More than 150 parents, teachers, students and alumni of Milby High School turned out Tuesday night to learn more about the preliminary designs and concepts for the new school being funded by the 2012 bond program.

Milby is slated to be rebuilt into a 21st century facility while maintaining the campus’s architecturally significant building structure. On Tuesday, HISD staff and the school’s architects fielded many questions about the project, including size, classrooms and athletic fields.

“My concerns are the size of the classrooms,” said Milby alumnae Becky Arcizo. “They need to make sure they are utilizing every space they have and leaving space for future growth, not reducing it.”

Tuesday’s meeting was the first of at least three community meetings that HISD will hold at Milby to gain additional input from parents and community members to help guide the final plans for the school.

“Normally at the end of the process, we hear what everyone doesn’t want,” said the school’s trustee, Manuel Rodriguez Jr. “We need to hear that at the beginning. We need good input because we want to know what you want this school to be.”

One of the topics addressed was the capacity of the new school. Milby has an enrollment of a little more than 2,000, and proposed designs show that the new campus will be rebuilt to serve up to that same amount of students.

“We’re shooting for a multipurpose space,” said Milby principal Roy Edmo De La Garza. “We’re building flexibility into the new building. Our plan is to take spaces we normally use for short periods of the day and use them more effectively.”

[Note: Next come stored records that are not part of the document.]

Lemma groups_of_8_concat_app (chunks : list str) (rest : str) :
  Forall (fun l => length l = 8%nat) chunks ->
  groups_of_8 (concat chunks ++ rest) = chunks ++ groups_of_8 rest.
Proof.
  induction 1 as [|l chunks Hl _ IH]; simpl; [reflexivity|].
  rewrite <- app_assoc, groups_of_8_cons by assumption. rewrite IH. reflexivity.
Qed.

Lemma groups_of_8_single (part : str) :
  (0 < length part <= 8)%nat -> groups_of_8 part = [part].
Proof.
  intros Hlen. unfold groups_of_8, range0.
  assert (Hq : ((length part + 8 - 1) / 8 = 1)%nat).
  { symmetry. apply (Nat.div_unique _ 8 1 (length part - 1)); lia. }
  rewrite Hq. cbn [seq map]. unfold slice.
  change (0 * 8 + 8 - 0 * 8)%nat with 8%nat. change (0 * 8)%nat with 0%nat.
  cbn [skipn]. rewrite firstn_all2 by lia. reflexivity.
Qed.

Lemma groups_of_8_length (bits : str) :
  length (groups_of_8 bits) = ((length bits + 8 - 1) / 8)%nat.
Proof. unfold groups_of_8, range0. rewrite !length_map, length_seq. reflexivity. Qed.

Lemma occurs_at_head (s : str) (p : nat) :
  occurs_at s delimiter p -> nth_error s p = Some "1"%char.
Proof.
  unfold occurs_at. revert p. induction s as [|d s IH]; intros p H.
  - rewrite skipn_nil, firstn_nil in H. discriminate.
  - destruct p as [|p]; [|apply IH; exact H].
    cbn in H. cbn. injection H as -> _. reflexivity.
Qed.

Lemma format_08b_lengths (m : pystr) :
  Forall (fun c => (c <= 255)%N) m ->
  Forall (fun l => length l = 8%nat) (map (fun c => format_08b (ord c)) m).
Proof.
  intros Hm. apply Forall_forall. intros l Hl. apply in_map_iff in Hl as (c & <- & Hc).
  apply format_08b_length_byte. rewrite Forall_forall in Hm. auto.
Qed.
Lemma unhandled_interrupt {S A} (e : exn) (h1 h2 : exn -> M S A) :
  exn_class e = KeyboardInterrupt ->
  dispatch e [Except TimeoutExpired h1; Except Exception h2] = raise e.
Proof. intros H. simpl. unfold isinstance. rewrite H. reflexivity. Qed.

Lemma execute_code_exit E self code timeout w r w' :
  execute_code E self code timeout w = (r, w') ->
  exit_path E self code timeout w r w'.
Proof.
  unfold execute_code, try_, bind. intros H.
  destruct (scratch_file E self code w) as [[f|e] w1] eqn:Hs.
  - destruct (subprocess_run E [sys_executable E; name f] timeout w1)
      as [[cp|e] w2] eqn:Hr.
    + destruct (on_fs (os_unlink (name f)) w2) as [[[]|e] w3] eqn:Hu.
      * inversion H; subst. eapply completed; eauto.
      * pose proof Hu as Hu'. unfold on_fs in Hu'.
        destruct (os_unlink (name f) (w_fs w2)) as [r0 f0] eqn:Ho.
        inversion Hu'; subst. apply os_unlink_inv in Ho.
        destruct Ho as (_ & _ & Hos). apply os_error_caught in Hos.
        destruct Hos as [H1 H2].
        rewrite (handled_error e _ _ H1 H2) in H.
        inversion H; subst. eapply no_unlink; eauto.
    + pose proof Hr as Hr'. apply subprocess_run_inv in Hr'.
      destruct Hr' as (_ & _ & _ & Hcase).
      destruct (awaited _ timeout) as [d| |s].
      * destruct Hcase as [Hcp _]. discriminate Hcp.
      * destruct Hcase as [(e' & [= <-] & Hc) _].
        rewrite (handled_timeout e _ _ Hc) in H.
        inversion H; subst. eapply ran_out; eauto.
      * destruct Hcase as [(e' & [= <-] & Hc) _].
        rewrite (unhandled_interrupt e _ _ Hc) in H.
        inversion H; subst. eapply interrupted; eauto.
  - pose proof Hs as Hs'. apply scratch_file_inv in Hs'.
    destruct Hs' as (_ & _ & _ & H1 & H2 & _).
    rewrite (handled_error e _ _ H1 H2) in H.
    inversion H; subst. eapply no_scratch; eauto.
Qed.

(** The name of a scratch file is never that of a file already there. *)
Lemma fresh_scratch_name E self code w f w1 :
  scratch_file E self code w = (Return f, w1) ->
  is_file (w_fs w) (name f) = false /\ files (w_fs w1) !! name f = Some code.
Proof.
  intros Hs. apply scratch_file_inv in Hs.
  destruct Hs as (_ & _ & _ & _ & _ & Hn & Hf). split.
  - unfold is_file. rewrite Hn. apply bool_decide_eq_false. apply is_Some_None.
  - rewrite Hf. apply lookup_insert_eq.
Qed.

Lemma execute_code_ran_out E self code timeout w f w1 :
  scratch_file E self code w = (Return f, w1) ->
  awaited (exec E [sys_executable E; name f] (w_fs w1)) timeout = Expired ->
  exists w2,
    execute_code E self code timeout w = (Return timed_out, w2) /\
    w_fs w2 = writes (exec E [sys_executable E; name f] (w_fs w1)) timeout (w_fs w1) /\
    (w_next_pid w1 ∉ w_alive w2) /\ w_next_pid w2 = S (w_next_pid w1).
Proof.
  intros Hs Hx.
  destruct (subprocess_run E [sys_executable E; name f] timeout w1)
    as [r w2] eqn:Hr.
  pose proof Hr as Hi. apply subprocess_run_inv in Hi.
  destruct Hi as (Hdead & Hpid & _ & Hcase). rewrite Hx in Hcase.
  destruct Hcase as [(e & -> & Hc) Hfs].
  exists w2. unfold execute_code, try_, bind. rewrite Hs, Hr.
  rewrite (handled_timeout e _ _ Hc). auto.
Qed.

(** On the timeout path nothing deletes the scratch file: unless the
    child removed it itself, it is still in the workspace afterwards. *)
Lemma timeout_keeps_scratch_file E self code timeout w f w1 :
  scratch_file E self code w = (Return f, w1) ->
  let c := exec E [sys_executable E; name f] (w_fs w1) in
  awaited c timeout = Expired ->
  files (writes c timeout (w_fs w1)) !! name f = files (w_fs w1) !! name f ->
  exists w2,
    execute_code E self code timeout w = (Return timed_out, w2) /\
    files (w_fs w) !! name f = None /\
    files (w_fs w2) !! name f = Some code.
Proof.
  intros Hs c Hx Hkeep.
  destruct (execute_code_ran_out E self code timeout w f w1 Hs Hx)
    as (w2 & He & Hfs & _).
  apply scratch_file_inv in Hs. destruct Hs as (_ & _ & _ & _ & _ & Hn & Hf).
  exists w2. split_and!; auto.
  rewrite Hfs. fold c. rewrite Hkeep, Hf. apply lookup_insert_eq.
Qed.

(** C1.  The cleanup invariant says that after [executeCode] returns the
    scratch file is gone on every exit path.  On the sample device, a
    script that sleeps for a minute, run with a one-second timeout, ends
    on the timeout path, and the scratch file written for that call is
    still in the workspace, with the script in it, after the call has
    returned. *)
Theorem timeout_leaves_scratch_file :
  files (w_fs Sample.ready) !! Sample.scratch0 = None /\
  fst (execute_code Sample.device Sample.self Sample.sleeper 1%Q Sample.ready)
  = Return timed_out /\
  files (w_fs (snd (execute_code Sample.device Sample.self Sample.sleeper 1%Q
                      Sample.ready))) !! Sample.scratch0
  = Some Sample.sleeper.
Proof. vm_compute. auto. Qed.

(** C2, as stated, fails: a script that sends the interrupt signal to its
    parent makes [execute_code] raise [KeyboardInterrupt] to its caller
    instead of returning a result. *)
Lemma interrupt_propagates :
  ~ (forall E self code timeout w,
       exists r w', execute_code E self code timeout w = (Return r, w')).
Proof.
  intros H.
  destruct (H Sample.device Sample.self Sample.interrupt_parent 30%Q Sample.ready)
    as (r & w' & Heq).
  vm_compute in Heq. discriminate Heq.
Qed.
Lemma domain_re_at_scheme (scheme host rest : string) :
  In scheme ["http://"; "https://"] ->
  host <> EmptyString -> occurs "/" host = false ->
  (rest = EmptyString \/ exists r, rest = String "/" r) ->
  exists m,
    Re.match_here DOMAIN_RE None (scheme ++ host ++ rest) = Some m
    /\ Re.m_group1 m = Some host.
Proof.
  intros Hs Hne Hocc Hrest. unfold Re.match_here, DOMAIN_RE.
  set (G := Re.Group _).
  set (K := fun (p : option ascii) (x : string) (y : option string) =>
              {| Re.m_text :=
                   PyStr.take (String.length (scheme ++ host ++ rest)
                               - String.length x) (scheme ++ host ++ rest);
                 Re.m_group1 := y; Re.m_rest := x; Re.m_last := p |}).
  change (exists m,
             Re.exec (Re.Seq (Re.lit "http")
                        (Re.Seq (Re.Opt (Re.chr "s")) (Re.Seq (Re.lit "://") G)))
               None (scheme ++ host ++ rest) None (fun p x y => Some (K p x y))
             = Some m /\ Re.m_group1 m = Some host).
  destruct (host_group K host rest (Some "/"%char) None Hne Hocc Hrest)
    as [l El]. fold G in El.
  exists (K l rest (Some host)). split; [| reflexivity].
  destruct Hs as [E | [E | []]]; subst scheme; unfold Re.Opt;
    cbn [append Re.lit Re.exec Re.chr Ascii.eqb Bool.eqb andb];
    rewrite El; reflexivity.
Qed.

(** X16: the domain of a website.  For a URL that starts with http:// or
    https://, [_domain] is what follows the scheme up to the first slash (or
    the end); a text without http anywhere is returned unchanged, path
    included. *)
Theorem domain_of_url :
  (forall scheme host rest : string,
      In scheme ["http://"; "https://"] ->
      host <> EmptyString -> occurs "/" host = false ->
      (rest = EmptyString \/ exists r, rest = String "/" r) ->
      _domain (scheme ++ host ++ rest) = host)
  /\ (forall url : string,
         PyStr.contains "http" url = false -> _domain url = url).
Proof.
  split.
  - intros scheme host rest Hs Hne Hocc Hrest. unfold _domain, Re.search.
    destruct (domain_re_at_scheme scheme host rest Hs Hne Hocc Hrest)
      as [m [Em Eg]].
    assert (E : Re.search_from DOMAIN_RE None (scheme ++ host ++ rest) = Some m).
    { destruct (scheme ++ host ++ rest); cbn [Re.search_from]; now rewrite Em. }
    now rewrite E, Eg.
  - intros url H. unfold _domain, Re.search.
    now rewrite (domain_re_no_http url None H).
Qed.

Lemma domain_of_url_witness :
  _domain ("https://" ++ "www.zara.com" ++ "/fr/") = "www.zara.com"
  /\ _domain "zara.com/fr" = "zara.com/fr".
Proof.
  split.
  - apply (proj1 domain_of_url "https://" "www.zara.com" "/fr/").
    + right. left. reflexivity.
    + discriminate.
    + reflexivity.
    + right. exists "fr/". reflexivity.
  - apply (proj2 domain_of_url "zara.com/fr"). reflexivity.
Defined.

Lemma split_acc_label (rest : string) : forall l cur,
  occurs "." l = false ->
  PyStr.split_acc "." (l ++ rest) cur = PyStr.split_acc "." rest (cur ++ l).
Proof.
  induction l as [|c l IH]; intros cur H; cbn [append].
  - now rewrite append_nil_r.
  - cbn [occurs] in H. apply orb_false_iff in H. destruct H as [Hc H].
    rewrite Ascii.eqb_sym in Hc. cbn [PyStr.split_acc]. rewrite Hc.
    rewrite (IH _ H), append_assoc. reflexivity.
Qed.

Lemma split_join : forall labels,
  labels <> [] -> Forall (fun l => occurs "." l = false) labels ->
  PyStr.split "." (PyStr.join "." labels) = labels.
Proof.
  unfold PyStr.split.
  assert (H : forall labels cur,
             Forall (fun l => occurs "." l = false) labels ->
             forall x, PyStr.split_acc "." (PyStr.join "." (x :: labels)) cur
                       = (cur ++ x) :: labels \/ occurs "." x = true).
  { induction labels as [|y labels IH]; intros cur Hall x;
      destruct (occurs "." x) eqn:Ex; try (now right); left.
    - cbn [PyStr.join]. rewrite <- (append_nil_r x) at 1.
      now rewrite (split_acc_label _ _ _ Ex).
    - inversion Hall as [| y' l' Hy Hl]; subst.
      change (PyStr.join "." (x :: y :: labels))
        with (x ++ String "." (PyStr.join "." (y :: labels))).
      rewrite (split_acc_label _ _ _ Ex). cbn [PyStr.split_acc].
      rewrite Ascii.eqb_refl.
      destruct (IH EmptyString Hl y) as [E | E]; [| congruence].
      now rewrite E. }
  intros [|x labels] Hne Hall; [congruence |].
  inversion Hall as [| x' l' Hx Hl]; subst.
  destruct (H labels EmptyString Hl x) as [E | E]; [exact E | congruence].
Qed.

(** X17: the brand of a domain.  For a domain written as labels joined by
    dots, [_brand_from_domain] ignores the empty labels and the label www
    (in any case) and gives the second-to-last of the others, capitalised:
    the label before the last one, whatever the last ones are. *)
Theorem brand_is_second_to_last_label :
  forall (labels : list string),
    Forall (fun l => occurs "." l = false) labels ->
    let parts :=
      filter (fun p => PyStr.truthy p
                       && negb (String.eqb (PyStr.lower p) "www")) labels in
    2 <= length parts ->
    _brand_from_domain (PyStr.join "." labels)
    = PyStr.capitalize (nth (length parts - 2) parts EmptyString).
Proof.
  intros labels Hall parts Hlen. unfold _brand_from_domain.
  rewrite split_join; [| | assumption].
  - fold parts. apply Nat.leb_le in Hlen. now rewrite Hlen.
  - intros E. subst labels. cbn in Hlen. lia.
Qed.

Lemma brand_is_second_to_last_label_witness :
  _brand_from_domain (PyStr.join "." ["www"; "shop"; "zara"; "co"; "uk"])
  = "Co".
Proof.
  apply (brand_is_second_to_last_label ["www"; "shop"; "zara"; "co"; "uk"]).
  - repeat constructor.
  - vm_compute. lia.
Defined.

(** ** A literal wrapped in prose *)

Lemma greedy_span_skip (s : string) : forall pre,
  occurs "{" pre = false -> occurs "[" pre = false ->
  greedy_span (pre ++ s) = greedy_span s.
Proof.
  induction pre as [|c pre IH]; intros H1 H2; [reflexivity |].
  cbn [occurs] in H1, H2.
  apply orb_false_iff in H1. destruct H1 as [Hc1 H1].
  apply orb_false_iff in H2. destruct H2 as [Hc2 H2].
  rewrite Ascii.eqb_sym in Hc1. rewrite Ascii.eqb_sym in Hc2.
  cbn [append greedy_span]. unfold closer_of. rewrite Hc1, Hc2.
  now apply IH.
Qed.

Lemma after_last_closer (c : ascii) (post : string) : forall mid,
  occurs c post = false -> after_last c (mid ++ String c post) = Some post.
Proof.
  induction mid as [|d mid IH]; intros H; cbn [append after_last].
  - apply after_last_none in H. now rewrite H, Ascii.eqb_refl.
  - now rewrite (IH H).
Qed.

(** X18: a JSON literal wrapped in prose is recovered.  When the text as a
    whole is not JSON, no brace or bracket opens before the literal and its
    closing character does not occur after it, [parse_json_safe] returns the
    value of the literal, not the default. *)
Theorem parse_json_safe_recovers_wrapped_literal :
  forall (pre mid post : string) (o c : ascii) (v default : Json.json),
    closer_of o = Some c ->
    occurs "{" pre = false -> occurs "[" pre = false ->
    occurs c post = false ->
    Json.loads (pre ++ String o (mid ++ String c EmptyString) ++ post) = None ->
    Json.loads (String o (mid ++ String c EmptyString)) = Some v ->
    parse_json_safe (pre ++ String o (mid ++ String c EmptyString) ++ post)
      default = v.
Proof.
  intros pre mid post o c v default Hoc Hp1 Hp2 Hpost Hwhole Hlit.
  rewrite parse_json_safe_eq, Hwhole.
  rewrite (greedy_span_skip _ pre Hp1 Hp2).
  set (lit := String o (mid ++ String c EmptyString)) in *.
  assert (E : greedy_span (lit ++ post) = Some lit).
  { unfold lit. cbn [append greedy_span]. rewrite Hoc.
    rewrite append_assoc. cbn [append].
    rewrite (after_last_closer c post mid Hpost). f_equal.
    cbn [String.length].
    replace (S (String.length (mid ++ String c post)) - String.length post)
      with (String.length (String o (mid ++ String c EmptyString)))
      by (cbn [String.length]; rewrite !length_append; cbn [String.length]; lia).
    change (String o (mid ++ String c post))
      with (String o (mid ++ String c (EmptyString ++ post))).
    change (String c (EmptyString ++ post))
      with (String c EmptyString ++ post).
    rewrite <- append_assoc.
    change (String o ((mid ++ String c EmptyString) ++ post))
      with (String o (mid ++ String c EmptyString) ++ post).
    apply take_length_app. }
  now rewrite E, Hlit.
Qed.
(** * Cross-axis update checker and download manager: a shallow embedding

  The development follows [bin/check_updates.py] (class [UpdateChecker]),
  [bin/download.py] (class [DownloadManager]) and [bin/env_loader.py].

  Conventions of the embedding:
  - a Python [str] is a [string] whose characters are the code points
    below 256 (Latin-1); comparison of strings is by code point;
  - a Python [int] is a [Z];
  - a value produced by [json.loads] or [yaml.safe_load] is a [json];
  - a call that may raise returns a [res]; a caught exception is a
    [Raise] that the handler pattern-matches on;
  - of what the methods print, the embedding keeps the lines of
    [DownloadManager] listed in [line], and every printed expression
    that can raise ([len] of a configured value, [join] of names). *)

From Stdlib Require Import String Ascii ZArith List Lia DecimalString SpecFloat Bool.
From stdpp Require Import base strings gmap list.

Local Open Scope Z_scope.
Local Set Warnings "-register-all".

(** ** Exceptions and fallible results *)

Inductive exn : Type :=
| ValueError
| KeyError
| TypeError
| AttributeError
| IndexError
| OSError.

Inductive res (A : Type) : Type :=
| Ok (a : A)
| Raise (e : exn).
Arguments Ok {A} a.
Arguments Raise {A} e.

Definition res_bind {A B : Type} (r : res A) (k : A -> res B) : res B :=
match r with
| Ok a => k a
| Raise e => Raise e
end.

Notation "'do' x <- r ; k" := (res_bind r (fun x => k))
(at level 10, x name, r at level 100, k at level 200).

(** ** Strings *)

Module Str.

(** [s.split(c)] for a one-character separator. *)
Fixpoint split (c : ascii) (s : string) : list string :=
  match s with
  | EmptyString => [EmptyString]
  | String a s' =>
      if Ascii.eqb a c then EmptyString :: split c s'
      else match split c s' with
           | [] => [String a EmptyString]
           | h :: t => String a h :: t
           end
  end.

(** [s.split(c)[0]]: the list [split] returns is never empty. *)
Definition split_head (c : ascii) (s : string) : string :=
  match split c s with
  | [] => EmptyString
  | h :: _ => h
  end.

(** [s.replace(c, '')]. *)
Fixpoint remove (c : ascii) (s : string) : string :=
  match s with
  | EmptyString => EmptyString
  | String a s' => if Ascii.eqb a c then remove c s' else String a (remove c s')
  end.

(** [a > b] and [a < b] on [str]. *)
Definition gt (a b : string) : bool :=
  match String.compare a b with Gt => true | _ => false end.
Definition lt (a b : string) : bool :=
  match String.compare a b with Lt => true | _ => false end.

(** Code points below 256 with Unicode property Numeric_Type=Decimal
    are the ASCII digits; [²], [³] and [¹] (178, 179, 185) have
    Numeric_Type=Digit: [str.isdigit] accepts them, [int] does not. *)
Definition decimal_value (c : ascii) : option Z :=
  let n := Z.of_N (N_of_ascii c) in
  if (48 <=? n) && (n <=? 57) then Some (n - 48) else None.

Definition is_digit_char (c : ascii) : bool :=
  let n := Z.of_N (N_of_ascii c) in
  ((48 <=? n) && (n <=? 57)) || (n =? 178) || (n =? 179) || (n =? 185).

Fixpoint all_digits (s : string) : bool :=
  match s with
  | EmptyString => true
  | String a s' => is_digit_char a && all_digits s'
  end.

(** [s.isdigit()]: at least one character, and all of them digits. *)
Definition isdigit (s : string) : bool :=
  match s with
  | EmptyString => false
  | _ => all_digits s
  end.

(** The value of a string of decimal digits read left to right. *)
Fixpoint decimal_from (acc : Z) (s : string) : option Z :=
  match s with
  | EmptyString => Some acc
  | String a s' =>
      match decimal_value a with
      | Some d => decimal_from (10 * acc + d) s'
      | None => None
      end
  end.

(** [str(n)] for an [int]. *)
Definition of_int (n : Z) : string :=
  match n with
  | Zneg p => String "-"%char (NilZero.string_of_uint (N.to_uint (Npos p)))
  | _ => NilZero.string_of_uint (N.to_uint (Z.to_N n))
  end.

(** The one-character string holding a double quote. *)
Definition dquote : string := String (ascii_of_N 34) EmptyString.

(** [s.split(c)[-1]]. *)
Definition split_last (c : ascii) (s : string) : string :=
  List.last (split c s) EmptyString.

(** [s.endswith(suffix)]. *)
Definition endswith (suffix s : string) : bool :=
  let n := String.length s in
  let k := String.length suffix in
  (k <=? n)%nat && String.eqb (String.substring (n - k) k s) suffix.

End Str.

(** ** The version comparator ([UpdateChecker._compare_versions]) *)

Section Comparator.

(** [sys.get_int_max_str_digits()]: 4300 by default since CPython 3.11,
    0 where the limit is switched off or the interpreter has none. *)
Variable int_max_str_digits : nat.

(** [int(x)] on a string for which [x.isdigit()] holds. CPython looks at
    the limit only for strings of more than 640 digits; a digit that is
    not decimal is an invalid literal. *)
Definition py_int (x : string) : res Z :=
  let digits := String.length x in
  if (640 <? digits)%nat && (0 <? int_max_str_digits)%nat
     && (int_max_str_digits <? digits)%nat
  then Raise ValueError
  else match Str.decimal_from 0 x with
       | Some n => Ok n
       | None => Raise ValueError
       end.

(** An element of [parts1] / [parts2]: an [int] or a [str]. *)
Inductive part : Type :=
| PInt (n : Z)
| PStr (s : string).

(** [str(p)]. *)
Definition part_str (p : part) : string :=
  match p with
  | PInt n => Str.of_int n
  | PStr s => s
  end.

(** [int(x) if x.isdigit() else x]. *)
Definition parse_segment (x : string) : res part :=
  if Str.isdigit x then (do n <- py_int x; Ok (PInt n)) else Ok (PStr x).

(** The list comprehension, evaluated left to right. *)
Fixpoint parse_segments (xs : list string) : res (list part) :=
  match xs with
  | [] => Ok []
  | x :: xs' =>
      do p <- parse_segment x;
      do ps <- parse_segments xs';
      Ok (p :: ps)
  end.

(** [v.split('+')[0].split('-')[0]]. *)
Definition clean (v : string) : string :=
  Str.split_head "-" (Str.split_head "+" v).

(** [[... for x in v_clean.replace('v', '').split('.')]]. *)
Definition version_parts (v_clean : string) : res (list part) :=
  parse_segments (Str.split "." (Str.remove "v" v_clean)).

(** [parts[i] if i < len(parts) else 0]. *)
Definition part_at (parts : list part) (i : nat) : part :=
  if (i <? length parts)%nat then nth i parts (PInt 0) else PInt 0.

(** One round of the loop body: [Some r] when it returns [r], [None]
    when the loop goes on. *)
Definition compare_step (p1 p2 : part) : option Z :=
  match p1, p2 with
  | PInt a, PInt b =>
      if a >? b then Some 1
      else if a <? b then Some (-1)
      else None
  | _, _ =>
      if Str.gt (part_str p1) (part_str p2) then Some 1
      else if Str.lt (part_str p1) (part_str p2) then Some (-1)
      else None
  end.

(** [for i in range(...)] from index [i] with [n] rounds left, and the
    [return 0] after the loop. *)
Fixpoint compare_loop (parts1 parts2 : list part) (i n : nat) : Z :=
  match n with
  | O => 0
  | S n' =>
      match compare_step (part_at parts1 i) (part_at parts2 i) with
      | Some r => r
      | None => compare_loop parts1 parts2 (S i) n'
      end
  end.

(** The body of the [try]. *)
Definition compare_try (v1 v2 : string) : res Z :=
  let v1_clean := clean v1 in
  let v2_clean := clean v2 in
  do parts1 <- version_parts v1_clean;
  do parts2 <- version_parts v2_clean;
  Ok (compare_loop parts1 parts2 0 (Nat.max (length parts1) (length parts2))).

(** The handler of the bare [except:]. *)
Definition compare_fallback (v1 v2 : string) : Z :=
  if Str.gt v1 v2 then 1
  else if Str.lt v1 v2 then -1
  else 0.

Definition _compare_versions (v1 v2 : string) : res Z :=
  match compare_try v1 v2 with
  | Ok r => Ok r
  | Raise _ => Ok (compare_fallback v1 v2)
  end.

End Comparator.


(** ** The comparison algorithm as the specification words it *)

Module Algorithm.

(** Everything before the first occurrence of [c]. *)
Fixpoint before_first (c : ascii) (s : string) : string :=
  match s with
  | EmptyString => EmptyString
  | String a s' => if Ascii.eqb a c then EmptyString else String a (before_first c s')
  end.
Lemma sorts_keep_input_witness :
  keeps_input (bubble_sort 0%nat) example_store 0%nat /\
  keeps_input (insertion_sort 8 0%nat) example_store 0%nat /\
  keeps_input (merge_sort 8 0%nat) example_store 0%nat /\
  keeps_input (quick_sort 8 0%nat) example_store 0%nat /\
  keeps_input (python_sort 0%nat) example_store 0%nat.
Proof.
  apply (sorts_keep_input example_store 0%nat example_list 8).
  - reflexivity.
  - simpl. lia.
Defined.

Lemma stable_sorts_witness :
  returns_stable (bubble_sort 0%nat) example_item_store example_items /\
  returns_stable (insertion_sort 6 0%nat) example_item_store example_items /\
  returns_stable (merge_sort 6 0%nat) example_item_store example_items /\
  returns_stable (python_sort 0%nat) example_item_store example_items.
Proof.
  apply (stable_sorts example_item_store 0%nat example_items 6).
  - reflexivity.
  - simpl. lia.
Defined.

Lemma quick_sort_stable_witness :
  returns_stable (quick_sort 6 0%nat) example_item_store example_items.
Proof.
  apply (quick_sort_stable example_item_store 0%nat example_items 6).
  - reflexivity.
  - simpl. lia.
Defined.

(** C4 as stated does not hold: there is no input, of any element type,
    on which [quick_sort] returns a list where elements that compare equal
    are in another order than in the input. *)
Lemma quick_sort_never_reorders :
  ~ exists (T : Type) (CT : Cmp T) (OT : TotalOrder T)
      (s : gmap loc (list T)) (arr : loc) (a : list T) (fuel : nat)
      (r : loc) (s' : gmap loc (list T)) (v : list T),
      s !! arr = Some a /\ (length a < fuel)%nat /\
      quick_sort fuel arr s = Done r s' /\ s' !! r = Some v /\
      ~ stable_perm a v.
Proof.
  intros (T & CT & OT & s & arr & a & fuel & r & s' & v & E & Hf & Hrun & Hv & Hn).
  destruct (quick_sort_spec fuel s arr a E Hf) as (r0 & s0 & Hrun0 & _ & Hv0 & _).
  rewrite Hrun in Hrun0. injection Hrun0 as -> ->.
  rewrite Hv in Hv0. injection Hv0 as ->.
  apply Hn, sorted_stable.
Qed.

Lemma merge_sort_scheme_witness :
  ({[ 0%nat := [0; 1; 0] ]} : gmap loc (list Z)) !! 0%nat = Some [0; 1; 0] /\
  returns_fresh (merge_sort (H:=parity_cmp) 4 0%nat) {[ 0%nat := [0; 1; 0] ]}
    (spec_merge_sort (H:=parity_cmp) [0; 1; 0]).
Proof.
  split; [reflexivity|].
  apply (merge_sort_scheme (CT:=parity_cmp) {[ 0%nat := [0; 1; 0] ]} 0%nat [0; 1; 0] 4).
  - reflexivity.
  - simpl. lia.
Defined.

Designing the school with flexible and collaborative learning areas will allow students and teachers to reconfigure spaces into individual and group work areas. Learning spaces can also be combined with a space next door to merge a class.

“This school will be better organized than the school you have … with classrooms that are bigger than the classrooms you have and teaching areas that are better than the ones you have,” said HISD General Manager of Facilities Planning Sue Robertson.

For the past three months, HISD facility planners and architects from Kirksey Architecture, have been evaluating the site location and environment, including traffic, noise and air quality. They’ve also been meeting with the school’s Project Advisory Team (PAT) to discuss and plan the design vision of the school with faculty and students.

“We want to keep our school traditional, but we want to have an updated campus, too, with the latest technology,” said Milby student Sandra Miranda, a member of the PAT.

Students on the PAT also want the school to have more natural light and green spaces. Architects are hoping to preserve some of the trees on the current campus to include in a park that they’re proposing for the middle of the school. Preserving the history of the campus will also be a priority.

“I care a lot about Milby because of my family’s deep roots to the school,” Arcizo said. She attended the meeting with her husband, who’s also an alumni of the school. The couple has four children who have graduated from the school, too. “I hope the designers truly listen to the community’s concerns.”